What are Second Trimester abortion options?

SECOND TRIMESTER ABORTIONS: In the Second Trimester there are both Surgical and Medication methods of abortion. Surgical is the most common method used. Second trimester abortions are performed between the 13th and 24th weeks of gestation.

Surgical: Dilation and Evacuation (D&E)...

The cervix must be opened wider than in the first trimester surgical abortion due to the size of the developing fetus. This is done by inserting laminaria (seaweed sticks) a day or two before the abortion or by giving other oral or vaginal medications to further soften the cervix. Up to about 16 weeks gestation, the procedure is identical to that of the first trimester one (mentioned above). After the cervix is stretched open and the uterine contents suctioned out, any remaining fetal parts are removed with a grasping tool (forceps). A curette (a loop-shaped tool) may also be used to scrape out any remaining tissue.

After 16 weeks, much of the procedure is done with the forceps to pull fetal parts out through the cervical opening, as suction alone will not work due to the size of the fetus. The doctor keeps track of what fetal parts have been removed so that none are left inside as this can potentially cause infection. Lastly, a curette, and/or the suction machine are used to remove any remaining tissue or blood clots, which if left behind could cause infection and bleeding.
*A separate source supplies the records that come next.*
Lemma setup_aligned _rules s kept pollfds something s' :
  setup _rules s = Ok (kept, pollfds, something, s') -> length pollfds = length kept /\ sublist kept _rules.
Proof.
  revert s kept pollfds something. induction _rules as [|r rules IH]; intros s kept pollfds something; simpl.
  - intros [= <- <- <- <-]. split; [done|constructor].
  - destruct (_ || _).
    + destruct (cancel r s) as [s1|] eqn:E; [|done]. intros H. apply IH in H as [? ?].
      split; [done|]. by constructor.
    + destruct (setup rules s) as [[[[k p] b] s1]|] eqn:E; [|done]. simpl. intros [= <- <- <- <-].
      apply IH in E as [? ?]. split; [simpl; lia|]. by constructor.
Qed.

(** The last loop with every rule next to its own [pollfd]. *)
Fixpoint serve (pairs : list (Rule * pollfd)) (s : Σ) : outcome (list Rule * Σ) :=
  match pairs with
  | [] => Ok ([], s)
  | (r, p) :: rest =>
      if has (revents p) (Z.lor POLLERR POLLNVAL)
      then Throw (runtime_error "EventLoop: error on polled file descriptor")
      else if has (revents p) POLLHUP && negb (events p =? 0) && negb (has (revents p) (events p)) then
        let! s := cancel r s in serve rest s
      else
        let! s :=
          if has (revents p) (events p) then
            let! s' := callback r s in
            if (service_count r s =? service_count r s') && interest r s'
            then Throw (runtime_error
              "EventLoop: busy wait detected: callback did not read/write fd and is still interested")
            else Ok s'
          else Ok s in
        let! (kept, s) := serve rest s in Ok (r :: kept, s)
  end.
Medication Method for 2nd Trimester...

This technique induces abortion by using medicines to cause labor and eventual delivery of the fetus and placenta. Like labor at term, this procedure typically involves 1—24 hours in a hospital’s labor and delivery unit. Digoxin or potassium chloride is injected into the amniotic fluid, umbilical cord or fetal heart prior to labor to avoid the delivery of a live fetus. The cervix is softened with the use of laminaria (seaweed sticks) and/or medications. Next, oral mifepristone and oral or vaginal misoprostol are used to induce labor. In most cases, these drugs result in the delivery of the deceased fetus and placenta. The patient may receive oral or intravenous pain medications. Occasionally, scraping of the uterus is needed to remove the placenta.

What are Third Trimester abortion options?

Late Term Methods...

This late term procedure typically takes 2-3 days and is associated with increased risk to the life and health of the mother. Because a live birth is possible, injections are given to cause fetal death. This is done in order to comply with the federal Partial-Birth Abortion Ban Act of 2003 which requires that fetal demise occur before complete removal from the mother’s body. The medications (digoxin and potassium chloride) are either injected into the amniotic fluid, the umbilical cord or directly into the fetus’ heart. The remainder of the procedure is the same as the second trimester D&E. Fetal parts are reassembled after removal from the uterus to make sure nothing is left behind to cause infection.

An alternate technique, called “Intact D&E” is also used. The goal is to remove the fetus in one piece, thus reducing the risk of leaving parts behind or causing damage to the woman’s reproductive organs. This procedure requires the cervix be opened wider; however, it is still often necessary to crush the fetus’ skull for removal as it is difficult to dilate the cervix wide enough to bring the head out intact.